This Miami Intermodal Center was to become a central part of all future planning, starting with the 1990s discussion of an east-west of a South Beach-port-airport-FIU line.
Pols liked the ideas. Voters didn't want to pay for it. In 1990, 54 percent voted to reject a penny sales tax for transit. n 1991, 69 percent voted against a penny transit tax.
1995: "We Can No Longer Afford Highways"
Still, in 1995, the Herald's Al Chardy reported, county leaders were getting behind the corridor. "We can no longer afford to build new highways," said Jose Mesa, staff director of the Metropolitan Planning Organization, echoing what today's politicians are saying 20 years later -- after billions more had been spent on new highways, overpasses and such.
The 1995 MPO had a 20-year $3 billion plan that included a east-west rail line to be finished by 2015. The east-west line would include a "rail transfer station" at the airport -- the concept that would become MIC.
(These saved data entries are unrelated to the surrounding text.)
(* ===== verification/Text.v ===== *)
(** * Text helpers of the C++ standard library

    What the HTTP and API code uses of <cctype>, <charconv> and std::format:
    character classes of the "C" locale, case-insensitive comparison, decimal
    numbers in both directions. *)

From S2P Require Import Prelude Bytes.

Local Open Scope Z_scope.

(** ** <cctype> *)

(** Bytes above 0x7F are not spaces, letters or digits in the "C" locale. *)
Definition isspace (c : byte) : bool :=
  let v := byte.unsigned c in (v =? 32) || ((9 <=? v) && (v <=? 13)).

Definition isdigit (c : byte) : bool :=
  let v := byte.unsigned c in (48 <=? v) && (v <=? 57).

Definition isalpha (c : byte) : bool :=
  let v := byte.unsigned c in ((65 <=? v) && (v <=? 90)) || ((97 <=? v) && (v <=? 122)).

Definition isalnum (c : byte) : bool := isalpha c || isdigit c.

Definition tolower (c : byte) : byte :=
  let v := byte.unsigned c in if (65 <=? v) && (v <=? 90) then chr (v + 32) else c.

(** Strip spaces from the front; [rtrim] from the back. *)
Fixpoint ltrim (l : bytes) : bytes :=
  match l with
  | c :: l' => if isspace c then ltrim l' else l
  | [] => []
  end.

Definition rtrim (l : bytes) : bytes := rev (ltrim (rev l)).

(** [equalCaseInsensitive] of HttpContext.cc *)
Definition equalCaseInsensitive (lhs rhs : bytes) : bool :=
  bool_decide (tolower <$> lhs = tolower <$> rhs).

(** ** Decimal numbers *)

Definition digit_value (c : byte) : Z := byte.unsigned c - 48.
Definition digit_char (d : Z) : byte := chr (48 + d).

(** Horner's rule over the leading digits; the rest is what [ptr] points at. *)
Fixpoint read_digits (l : bytes) (acc : Z) : Z * bytes :=
  match l with
  | c :: l' => if isdigit c then read_digits l' (10 * acc + digit_value c) else (acc, l)
  | [] => (acc, [])
  end.

(** [std::from_chars(begin, end, value)] for [size_t]: the value and the rest,
    or nothing when there is no digit ([invalid_argument]) or the number does
    not fit ([result_out_of_range]). *)
Definition from_chars (l : bytes) : option (Z * bytes) :=
  match l with
  | c :: _ =>
      if isdigit c then
        let '(v, rest) := read_digits l 0 in
        if v <? 2 ^ 64 then Some (v, rest) else None
      else None
  | [] => None
  end.

(** [std::format("{}", n)] of an unsigned number of at most 20 digits. *)
Fixpoint format_go (fuel : nat) (n : Z) (acc : bytes) : bytes :=
  match fuel with
  | O => acc
  | S fuel =>
      let acc := digit_char (n mod 10) :: acc in
      if n / 10 =? 0 then acc else format_go fuel (n / 10) acc
  end.

Definition format_dec (n : Z) : bytes := format_go 20 n [].

(** [std::to_string] of an [int] or [int64_t]. *)
Definition to_string (n : Z) : bytes := if n <? 0 then str "-" ++ format_dec (- n) else format_dec n.

(** ** Lemmas *)

Lemma ltrim_app_spaces s l : Forall isspace s -> ltrim (s ++ l) = ltrim l.
Proof. induction 1 as [|c s Hc _ IH]; cbn; [done|]. by rewrite (Is_true_true_1 _ Hc). Qed.

Lemma digit_char_isdigit d : 0 <= d < 10 -> isdigit (digit_char d) = true.
Proof.
  intros Hd. unfold isdigit, digit_char. rewrite unsigned_chr_small by lia.
  apply andb_true_iff. split; apply Z.leb_le; lia.
Qed.

Lemma digit_char_value d : 0 <= d < 10 -> digit_value (digit_char d) = d.
Proof. intros Hd. unfold digit_value, digit_char. rewrite unsigned_chr_small; lia. Qed.

(** All digits are read, whatever number they continue. *)
Lemma read_digits_app l rest acc :
  Forall isdigit l -> match rest with [] => True | c :: _ => isdigit c = false end ->
  read_digits (l ++ rest) acc = (foldl (fun a c => 10 * a + digit_value c) acc l, rest).
Proof.
  intros Hl Hr. revert acc. induction Hl as [|c l Hc _ IH]; intros acc; cbn.
  - destruct rest as [|c rest]; [done|]. cbn. by rewrite Hr.
  - rewrite (Is_true_true_1 _ Hc). apply IH.
Qed.

Lemma read_digits_all l acc n : read_digits l acc = (n, []) -> Forall isdigit l.
Proof.
  revert acc. induction l as [|c l IH]; intros acc; cbn; [intros _; apply Forall_nil_2|].
  destruct (isdigit c) eqn:E; [|done]. intros H. apply Forall_cons.
  split; [by rewrite E|]. by eapply IH.
Qed.

Lemma format_go_spec fuel n acc :
  0 <= n < 10 ^ Z.of_nat fuel -> (0 < fuel)%nat -> Forall isdigit acc ->
  exists l, format_go fuel n acc = l ++ acc /\ Forall isdigit l /\ l <> [] /\
    foldl (fun a c => 10 * a + digit_value c) 0 l = n.
Proof.
  revert n acc. induction fuel as [|fuel IH]; intros n acc Hn Hf Hacc; [lia|].
  cbn [format_go]. pose proof (Z.mod_pos_bound n 10). pose proof (Z.div_mod n 10).
  assert (Forall isdigit [digit_char (n mod 10)]) as Hd.
  { apply Forall_singleton, Is_true_true_2, digit_char_isdigit. lia. }
  destruct (Z.eqb_spec (n / 10) 0) as [Hz|Hz].
  - exists [digit_char (n mod 10)]. split_and!; [done|done|done|].
    cbn. rewrite digit_char_value by lia. lia.
  - destruct (IH (n / 10) (digit_char (n mod 10) :: acc)) as (l & -> & Hl & Hne & Hv).
    + split; [apply Z.div_pos; lia|]. apply Z.div_lt_upper_bound; [lia|].
      rewrite Nat2Z.inj_succ, Z.pow_succ_r in Hn by lia. lia.
    + destruct fuel; [|lia]. cbn in Hn. exfalso. apply Hz. apply Z.div_small. lia.
    + apply Forall_cons. split; [by inversion Hd|done].
    + exists (l ++ [digit_char (n mod 10)]). split_and!.
      * by rewrite <- app_assoc.
      * apply Forall_app. done.
      * by destruct l.
      * rewrite foldl_app, Hv. cbn. rewrite digit_char_value by lia. lia.
Qed.

Lemma format_dec_digits n : 0 <= n < 10 ^ 20 -> Forall isdigit (format_dec n) /\ format_dec n <> [].
Proof.
  intros Hn. destruct (format_go_spec 20 n [] Hn) as (l & E & Hl & Hne & _); [lia|apply Forall_nil_2|].
  unfold format_dec. rewrite E, app_nil_r. done.
Qed.

(** Round trip of a [size_t]. *)
Lemma from_chars_format n rest :
  0 <= n < 2 ^ 64 -> match rest with [] => True | c :: _ => isdigit c = false end ->
  from_chars (format_dec n ++ rest) = Some (n, rest).
Proof.
  intros Hn Hr. destruct (format_go_spec 20 n []) as (l & E & Hl & Hne & Hv); [lia|lia|apply Forall_nil_2|].
  unfold format_dec. rewrite E, app_nil_r. unfold from_chars.
  pose proof (read_digits_app l rest 0 Hl Hr) as Hread. destruct l as [|c l]; [done|].
  cbn [app] in *. inversion Hl as [|? ? Hc _]; subst. rewrite (Is_true_true_1 _ Hc).
  rewrite Hread. by rewrite (proj2 (Z.ltb_lt _ _)) by lia.
Qed.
Miami Beach was still in the mix in 1995, but the city soon dropped out, with NIMBYs objecting to cluttering their island with a rail line, but talk of the port-FIU kept going seriously.
In 1996, Jose Abreu, the Florida Department of Transportation's district secretary for Dade, said that the east-west transit corridor and the MIC were part of "Dade's survival plan for congestion."
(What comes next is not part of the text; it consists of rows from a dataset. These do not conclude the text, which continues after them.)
(* ===== verification/Singleton.v ===== *)
(** * src/net/global.h: Singleton

    [GetInstance] makes the object on the first call, under a [std::once_flag].
    Calls are cut at every operation on the flag and on [instance_], for any
    number of threads.  The constructor of the object is not code of this class:
    whether it throws is part of a step, and it does not call [GetInstance]. *)

From S2P Require Import Prelude.

Module Singleton.

(** [std::once_flag]: nobody has returned from the function yet, call [n] is
    running it, or somebody has returned from it. *)
Inductive once_flag := Untouched | Active (n : nat) | Done.

(** Objects are numbered in the order in which they are made. *)
Record t := mk { flag : once_flag; instance_ : option nat; made : nat }.

Definition initial : t := mk Untouched None 0.

(** Where a call is: before [call_once], in the function, before and after the
    assignment, before the return. *)
Inductive pc := Entering | Constructing | Assigning (p : nat) | Leaving | Reading | Returned (r : option nat) | Thrown.

(** One step of call [n]; [None] when it waits for another one or has returned.
    A function that throws leaves the flag as it was. *)
Definition GetInstance (throws : bool) (n : nat) (p : pc) (s : t) : option (pc * t) :=
  match p with
  | Entering =>
      match flag s with
      | Untouched => Some (Constructing, mk (Active n) (instance_ s) (made s))
      | Active _ => None
      | Done => Some (Reading, s)
      end
  | Constructing =>
      if throws then Some (Thrown, mk Untouched (instance_ s) (made s))
      else Some (Assigning (made s), mk (flag s) (instance_ s) (S (made s)))
  | Assigning p => Some (Leaving, mk (flag s) (Some p) (made s))
  | Leaving => Some (Reading, mk Done (instance_ s) (made s))
  | Reading => Some (Returned (instance_ s), s)
  | Returned _ | Thrown => None
  end.

(** ** Any number of calls *)

Record system := mk_system { class : t; calls : list pc }.

Inductive event := Call | Move (throws : bool) (n : nat).

Definition step (e : event) (s : system) : option system :=
  match e with
  | Call => Some (mk_system (class s) (calls s ++ [Entering]))
  | Move throws n =>
      p ← calls s !! n;
      '(p, c) ← GetInstance throws n p (class s);
      Some (mk_system c (<[n := p]> (calls s)))
  end.

Inductive reachable : system -> Prop :=
| reach_initial : reachable (mk_system initial [])
| reach_step e s s' : reachable s -> step e s = Some s' -> reachable s'.

(** ** The invariant *)

(** What the state of a call says about the class. *)
Definition agrees (n : nat) (p : pc) (c : t) : Prop :=
  match p with
  | Entering | Thrown => True
  | Constructing => c = mk (Active n) None 0
  | Assigning p => p = 0 /\ c = mk (Active n) None 1
  | Leaving => c = mk (Active n) (Some 0) 1
  | Reading => c = mk Done (Some 0) 1
  | Returned r => r = Some 0 /\ c = mk Done (Some 0) 1
  end.

Definition inside (p : pc) : bool :=
  match p with Constructing | Assigning _ | Leaving => true | _ => false end.

Record inv (s : system) : Prop := {
  inv_calls n p : calls s !! n = Some p -> agrees n p (class s);
  inv_flag : match flag (class s) with
             | Untouched => class s = initial
             | Active n => exists p, calls s !! n = Some p /\ inside p = true
             | Done => class s = mk Done (Some 0) 1
             end;
}.

Lemma singleton_inv_initial : inv (mk_system initial []).
Proof. by split. Qed.

Lemma singleton_inv_move throws n p p' c c' ps :
  inv (mk_system c ps) -> ps !! n = Some p -> GetInstance throws n p c = Some (p', c') ->
  inv (mk_system c' (<[n := p']> ps)).
Proof.
  intros [Hcalls Hflag] Hp Hs. cbn in *. pose proof (lookup_lt_Some _ _ _ Hp) as Hlt.
  assert (agrees n p' c' /\ (flag c = Active n \/ flag c = Untouched \/ c' = c) /\
          match flag c' with Untouched => c' = initial | Active m => m = n /\ inside p' = true | Done => c' = mk Done (Some 0) 1 end)
    as (Hn & Hother & Hf).
  { pose proof (Hcalls n p Hp) as Ha. destruct p; cbn in Ha, Hs; dest; subst; cbn in *; simplify_eq/=; try by auto 10.
    - destruct (flag c) eqn:E; simplify_eq/=; rewrite ?Hflag; cbn; auto 10.
    - destruct throws; simplify_eq/=; auto 10. }
  split; cbn.
  - intros m q Hq. destruct (decide (m = n)) as [->|Hne].
    { rewrite list_lookup_insert_eq in Hq by done. by injection Hq as <-. }
    rewrite list_lookup_insert_ne in Hq by done. pose proof (Hcalls m q Hq) as Hm.
    destruct Hother as [Ho|[Ho| ->]]; [| |done]; destruct q; cbn in *; dest; subst; cbn in *; try done; congruence.
  - destruct (flag c') as [|m|]; [done| |done]. destruct Hf as [-> Hf].
    exists p'. by rewrite list_lookup_insert_eq.
Qed.

Lemma singleton_inv s : reachable s -> inv s.
Proof.
  induction 1 as [|[|throws n] [c ps] s' _ IH Hs]; [apply singleton_inv_initial| |].
  - injection Hs as <-. destruct IH as [Hcalls Hflag]. split; cbn in *.
    + intros n p [Hn|[_ Hn]]%lookup_app_Some; [by apply Hcalls|].
      by apply list_lookup_singleton_Some in Hn as [_ <-].
    + destruct (flag c) as [|n|]; [done| |done]. destruct Hflag as (p & Hp & Hi).
      exists p. by rewrite (lookup_app_l_Some _ _ _ _ Hp).
  - cbn in Hs. destruct (ps !! n) as [p|] eqn:Hp; [|done]. cbn in Hs.
    destruct (GetInstance throws n p c) as [[p' c']|] eqn:Hg; [|done]. injection Hs as <-.
    by eapply singleton_inv_move.
Qed.

(** ** How long it takes *)

Definition finished (p : pc) : bool := match p with Returned _ | Thrown => true | _ => false end.

(** The steps a call has left at most. *)
Definition left_of (p : pc) : nat :=
  match p with
  | Entering => 5 | Constructing => 4 | Assigning _ => 3 | Leaving => 2 | Reading => 1 | Returned _ | Thrown => 0
  end.

Fixpoint total (ps : list pc) : nat := match ps with [] => 0 | p :: ps => left_of p + total ps end.

Lemma total_bound ps : total ps <= 5 * length ps.
Proof. induction ps as [|p ps IH]; cbn [total length]; [lia|]. destruct p; cbn [left_of]; lia. Qed.

Lemma total_insert ps n p p' :
  ps !! n = Some p -> total (<[n := p']> ps) + left_of p = total ps + left_of p'.
Proof.
  revert n. induction ps as [|q ps IH]; intros [|n] Hp; simpl in *; [done..| |].
  - injection Hp as ->. lia.
  - specialize (IH n Hp). lia.
Qed.

Lemma move_decreases throws n s s' : step (Move throws n) s = Some s' -> total (calls s') < total (calls s).
Proof.
  cbn. destruct (calls s !! n) as [p|] eqn:Hp; [|done]. cbn.
  destruct (GetInstance throws n p (class s)) as [[p' c']|] eqn:Hg; [|done]. intros [= <-]. cbn.
  pose proof (total_insert _ _ _ p' Hp). assert (left_of p' < left_of p); [|lia].
  destruct p; cbn in Hg; repeat case_match; simplify_eq/=; lia.
Qed.

(** Some call can go on, whatever the constructor does. *)
Lemma somebody_moves throws s : inv s -> existsb (negb ∘ finished) (calls s) = true -> exists n, is_Some (step (Move throws n) s).
Proof.
  intros [Hcalls Hflag] (p & Hin & Hp)%existsb_exists.
  apply list_elem_of_In, list_elem_of_lookup in Hin as [n Hn].
  assert (forall m q, calls s !! m = Some q -> inside q = true -> is_Some (step (Move throws m) s)) as Hinside.
  { intros m q Hq Hi. cbn. rewrite Hq. cbn. destruct q; try done; cbn; destruct throws; eauto. }
  destruct (inside p) eqn:Hi; [exists n; by eapply Hinside|].
  destruct (flag (class s)) as [|m|] eqn:E.
  - exists n. cbn. rewrite Hn. cbn. destruct p; try done; cbn; rewrite ?E; eauto.
  - destruct Hflag as (q & Hq & Hiq). exists m. by eapply Hinside.
  - exists n. cbn. rewrite Hn. cbn. destruct p; try done; cbn; rewrite ?E; eauto.
Qed.

(** [k] moves. *)
Inductive moves : nat -> system -> system -> Prop :=
| moves_none s : moves 0 s s
| moves_one throws n s s' k s'' : step (Move throws n) s = Some s' -> moves k s' s'' -> moves (S k) s s''.

Lemma moves_reachable k s s' : moves k s s' -> reachable s -> reachable s'.
Proof. induction 1 as [|throws n s s' k s'' Hs _ IH]; [done|]. intros Hr. apply IH. by eapply reach_step. Qed.

Lemma moves_total k s s' : moves k s s' -> k + total (calls s') <= total (calls s).
Proof. induction 1 as [|throws n s s' k s'' Hs _ IH]; [done|]. pose proof (move_decreases _ _ _ _ Hs). lia. Qed.

(** ** The properties *)

(** However calls of GetInstance interleave and however often the constructor
    throws, one object is made at most, and every call that returns, returns it. *)
Theorem getInstance_one_object s :
  reachable s -> made (class s) <= 1 /\ forall n r, calls s !! n = Some (Returned r) -> r = Some 0.
Proof.
  intros [Hcalls Hflag]%singleton_inv. split; [|by intros n r Hn; apply Hcalls in Hn as [-> _]].
  destruct (flag (class s)) as [|n|].
  - rewrite Hflag. cbn. lia.
  - destruct Hflag as (p & Hp & Hi). apply Hcalls in Hp. destruct p; cbn in Hp; dest; try done;
      match goal with H : class s = _ |- _ => rewrite H end; cbn; lia.
  - by rewrite Hflag.
Qed.

(** Calls do not wait for each other forever: no run without new calls has more
    than five steps per call, and one that cannot go on has no call left. *)
Theorem getInstance_returns s k s' :
  reachable s -> moves k s s' ->
  k <= 5 * length (calls s) /\
  ((forall throws n, step (Move throws n) s' = None) -> Forall (fun p => finished p = true) (calls s')).
Proof.
  intros Hr Hm. split.
  - pose proof (moves_total _ _ _ Hm). pose proof (total_bound (calls s)). lia.
  - intros Hstuck. destruct (existsb (negb ∘ finished) (calls s')) eqn:E.
    + destruct (somebody_moves false s') as [n [s'' Hn]]; [|done|by rewrite Hstuck in Hn].
      apply singleton_inv. by eapply moves_reachable.
    + apply Forall_forall. intros p Hp. destruct (finished p) eqn:Ep; [done|].
      assert (existsb (negb ∘ finished) (calls s') = true) as Ht; [|congruence].
      apply existsb_exists. exists p. split; [by apply list_elem_of_In|]. cbn. by rewrite Ep.
Qed.

(** Two calls at once; the constructor throws in the first, and the second makes
    the object. *)
Example second_call_constructs :
  foldl (fun o e => s ← o; step e s) (Some (mk_system initial []))
    [Call; Call; Move false 0; Move true 0; Move false 1; Move false 1; Move false 1; Move false 1; Move false 1] =
  Some (mk_system (mk Done (Some 0) 1) [Thrown; Returned (Some 0)]).
Proof. reflexivity. Qed.

End Singleton.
One problem for the east-west was the downtown portion, because Overtown didn't want once again to be shattered by an elevated rail line, the way that I-95 and Metrorail had messed it up previously.
The solution: In 1996, the MPO approved by a vote of 6-5 to build a $250 million tunnel for the east-west, running underground from the port to Government Center and under the Miami River, before rising above ground, and going to the Orange Bowl before angling northwest to the airport and MIC, then on some westward path to the Palmetto Expressway near the 836.
By 1998, the feds had signed off on the MIC's environmental impact statement, Chardy reported, and the MIC had become "the hub and centerpiece of the project" for the whole east-west project.
The Clinton Adminstration's transportation people supported the project, but Miami-Dade had to show that it could shoulder some of the costs.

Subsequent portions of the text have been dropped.